Glial cell line-derived neurotrophic factor (GDNF) is necessary for the development of sensory neurons, and appears to be critical for the survival of dorsal root ganglion (DRG) cells that bind the lectin IB4. Intrathecal infusion of GDNF has been shown to prevent and reverse the behavioral expression of experimental neuropathic pain arising from injury to spinal nerves.
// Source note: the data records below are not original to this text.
Lemma receiver_info_stamped r g : stamped r (receiver_info r g).
Proof. unfold stamped, receiver_info. by destruct (TCPReceiver.ackno r). Qed.

(** [adds c c']: the operation only added stamped segments to the queue. *)
Definition adds (c c' : TCPConnection) : Prop :=
  exists new, segments_out c' = segments_out c ++ new /\ Forall (stamped (receiver c')) new.

Lemma adds_none c c' : segments_out c' = segments_out c -> adds c c'.
Proof. intros E. exists []. by rewrite app_nil_r. Qed.

Lemma adds_out c c1 : segments_out c1 = segments_out c -> adds c (segment_out c1).
Proof.
  intros E. eexists. cbn. rewrite E. split; [reflexivity|].
  apply Forall_fmap, Forall_forall. intros g _. apply receiver_info_stamped.
Qed.

Lemma rst_segment_adds c c' :
  rst_segment c = Ok c' -> adds c c' /\ receiver c' = receiver c /\ rst c' = rst c.
Proof.
  unfold rst_segment. case_match; [done|]. intros [= <-]. split; [|done].
  eexists. split; [reflexivity|]. apply Forall_singleton. cbn.
  unfold stamped, receiver_info. by destruct (TCPReceiver.ackno (receiver c)).
Qed.

Lemma adds_then_out c c1 : adds c c1 -> adds c (segment_out c1).
Proof.
  intros (new & E & Hn). eexists. cbn. rewrite E, <- (assoc_L (++)). split; [reflexivity|].
  apply Forall_app. split; [done|]. apply Forall_fmap, Forall_forall.
  intros g _. apply receiver_info_stamped.
Qed.

(** Every segment an operation queues carries the acknowledgement number and
    the window of the receiver as the operation leaves it, as soon as the peer's
    SYN has been seen; the 16-bit window field holds the window modulo 2^16. *)
Theorem queued_segments_acknowledge o c c' :
  o <> Take -> apply_op o c = Ok c' ->
  exists new, segments_out c' = segments_out c ++ new /\ Forall (stamped (receiver c')) new.
Proof.
  change (o <> Take -> apply_op o c = Ok c' -> adds c c').
  destruct o; cbn [apply_op]; intros Ho E; try done; try (injection E as <-).
  - by apply adds_out.
  - unfold write. destruct (ByteStream.write data (TCPSender.stream_in (sender c))).
    by apply adds_out.
  - by apply adds_out.
  - unfold segment_received in E. destruct (TCPHeader.rst _).
    { injection E as <-. by apply adds_none. }
    destruct (negb _ && _); [injection E as <-; by apply adds_none|].
    match type of E with context [if TCPHeader.ack ?h then ?a else ?b] =>
      destruct (if TCPHeader.ack h then a else b) as [ok s] end.
    apply result_bind_Ok in E as ([pc r] & _ & E).
    destruct (_ && _ && ok); injection E as <-; [apply adds_none|apply adds_out];
      repeat destruct (_ && _); done.
  - unfold tick in E. apply result_bind_Ok in E as (s & Es & E). cbv zeta in E.
    apply result_bind_Ok in E as (c2 & E2 & E). injection E as <-. revert E2. case_Z.
    + intros E2. destruct (rst_segment_adds _ _ E2) as (Ha & _ & _). by apply adds_then_out.
    + intros [= <-]. by apply adds_out.
  - unfold read. destruct (ByteStream.read len (inbound_stream c)). by apply adds_none.
Qed.

(** ** Resets *)

Lemma rst_kept o c c' : apply_op o c = Ok c' -> rst c = true -> rst c' = true.
Proof.
  destruct o; cbn [apply_op]; intros E Hr; try (injection E as <-); try done.
  - unfold segment_received in E. destruct (TCPHeader.rst _); [by injection E as <-|].
    destruct (negb _ && _); [by injection E as <-|].
    match type of E with context [if TCPHeader.ack ?h then ?a else ?b] =>
      destruct (if TCPHeader.ack h then a else b) as [ok s] end.
    apply result_bind_Ok in E as ([pc r] & _ & E).
    destruct (_ && _ && ok); injection E as <-; repeat destruct (_ && _); done.
  - unfold tick in E. apply result_bind_Ok in E as (s & Es & E). cbv zeta in E.
    apply result_bind_Ok in E as (c2 & E2 & E). injection E as <-. revert E2. case_Z.
    + intros E2. destruct (rst_segment_adds _ _ E2) as (_ & _ & Hx). by cbn; rewrite Hx.
    + by intros [= <-].
Qed.

(** C34: every segment with RST, in every state and whatever its sequence and acknowledgement
    numbers, puts both streams in the error state, is answered by
    nothing, and ends the connection for good: whatever operations follow, the
    connection stays inactive.  This is what the comment in [segment_received] says; TCP wants a RST ignored that is
    outside the window, and tests/fsm_ack_rst.cc one that comes while listening, or after the
    SYN without acknowledging it: see [any_reset_kills]. *)
Theorem reset_is_final seg c :
  TCPHeader.rst (TCPSegment.header seg) = true ->
  exists c1, segment_received seg c = Ok c1 /\ segments_out c1 = segments_out c /\
    ByteStream.error (inbound_stream c1) = true /\
    ByteStream.error (TCPSender.stream_in (sender c1)) = true /\
    forall ops c2, foldl (fun r o => x ← r; apply_op o x) (Ok c1) ops = Ok c2 ->
      active c2 = false.
Proof.
  intros Hr. unfold segment_received. rewrite Hr. eexists. split; [reflexivity|].
  do 3 (split; [done|]). assert (Hd : rst (kill (set_times (time c) (time c) c)) = true) by done.
  revert Hd. generalize (kill (set_times (time c) (time c) c)). intros c1 Hd ops. revert c1 Hd.
  induction ops as [|o ops IH]; intros c1 Hd c2; cbn [foldl].
  - intros [= <-]. unfold active. by rewrite Hd.
  - cbn [mbind result_bind]. destruct (apply_op o c1) as [c3|e] eqn:E.
    + apply IH. by eapply rst_kept.
    + clear. intros H. exfalso. induction ops as [|o' ops IH]; [done|]. by apply IH.
Qed.

(** C35: the retransmission limit.  When the timer of a reachable connection runs
    out for the ninth consecutive time, [tick] aborts it: both streams are in the
    error state, the connection is inactive, and what goes out are the segments that were
    waiting in the sender's queue and, behind them, the oldest outstanding one, the first of
    all these with RST set.  So when none was waiting, exactly the oldest segment goes
    out, with RST.  Some can be waiting, as [opened_window_not_used] shows; then it is the
    first of them that carries the RST and the retransmission follows it. *)
Theorem ninth_retransmission_aborts k random W c ms :
  0 <= TCPSender.send_capacity k < M64 -> 0 <= TCPSender.rt_timeout k < 65536 ->
  rtc step ([], construct k random) (W, c) ->
  TCPSender.consecutive_retrans_v (sender c) = 8 ->
  TCPSender.active (TCPSender.sendtimer (sender c)) = true ->
  TCPSender.rto (TCPSender.sendtimer (sender c)) <=
    u64 (u64 (TCPSender.time (sender c) + ms)
         - TCPSender.start_time (TCPSender.sendtimer (sender c))) ->
  exists c' seg q g rest, tick ms c = Ok c' /\ active c' = false /\
    ByteStream.error (inbound_stream c') = true /\
    ByteStream.error (TCPSender.stream_in (sender c')) = true /\
    TCPSender.unacked (sender c) = seg :: q /\ segments_out c' = segments_out c ++ g :: rest /\
    Forall2 same_content (TCPSender.segments_out (sender c) ++ [seg]) (g :: rest) /\
    TCPHeader.rst (TCPSegment.header g) = true /\ TCPSender.segments_out (sender c') = [].
Proof.
  intros Hcap Hrt Hrun Hk Ha Hdue.
  destruct (reaches_sender k random Hcap Hrt W c Hrun) as (log & [H _] & _).
  destruct (TCPSender.tick_spec W (sender c) ms H) as (s & Es & _ & _ & Eu & _ & _ & _ & Eo & Ek & _);
    [lia|].
  apply Z.leb_le in Hdue. cbv zeta in Eo, Ek. rewrite Ha, Hdue in Eo, Ek. cbn [andb] in Eo, Ek.
  pose proof (proj1 (TCPSender.wf_timer _ _ H) Ha) as Hne.
  destruct (TCPSender.unacked (sender c)) as [|seg q] eqn:Equ; [done|].
  change (take 1 (seg :: q)) with [seg] in Eo.
  destruct (TCPSender.segments_out (sender c) ++ [seg]) as [|h l] eqn:El; [by destruct (TCPSender.segments_out (sender c))|].
  unfold tick. rewrite Es. cbn [mbind result_bind].
  cbv zeta. unfold TCPSender.consecutive_retransmissions. cbn [sender set_sender set_times].
  rewrite Ek, Hk. cbn [TCPSender.b2z]. change (TCPSender.MAX_RETX_ATTEMPTS <? 8 + 1) with true.
  unfold rst_segment. cbn [sender kill set_rst set_receiver set_sender set_times receiver
    TCPSender.set_stream TCPSender.segments_out]. rewrite Eo.
  replace (size (h :: l) =? 0) with false by (symmetry; apply Z.eqb_neq; by intros ?%size_0_nil).
  cbn [TCPSender.segments_out TCPSender.set_stream]. rewrite ?Eo. cbn [mbind result_bind].
  do 5 eexists. split; [reflexivity|]. split; [done|]. split; [done|]. split; [done|].
  split; [reflexivity|]. split; [cbn; by rewrite <- app_assoc|]. split; [|done].
  rewrite El. constructor; [unfold receiver_info; by destruct (TCPReceiver.ackno _)|].
  apply Forall2_fmap_r, Forall_Forall2_diag, Forall_true. intros x. apply same_content_info.
Qed.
This effect of GDNF has been attributed to a blockade of the expression of the voltage gated, tetrodotoxin-sensitive sodium channel subtype, Na V1.3, in the injured DRG. Here we report that GDNF given intrathecally via osmotic-pump to nerve-injured rats (L5/L6 spinal nerve ligation) prevented the changes in a variety of neurochemical markers in the DRG upon injury. They include a loss of binding of IB4, downregulation of the purinergic receptor P2X 3, upregulation of galanin and neuropeptide Y immunoreactivity in large diameter DRG cells, and expression of the transcription factor ATF3. GDNF infusion concomitantly prevented the development of spinal nerve ligation-induced tactile hypersensitivity and thermal hyperalgesia. These observations suggest that high dose, exogenous GDNF has a broad neuroprotective role in injured primary afferent. The receptor(s) that mediates these effects of GDNF is not known. GDNF's ability to block neuropathic pain states is not likely to be specific to Na V1.3 expression.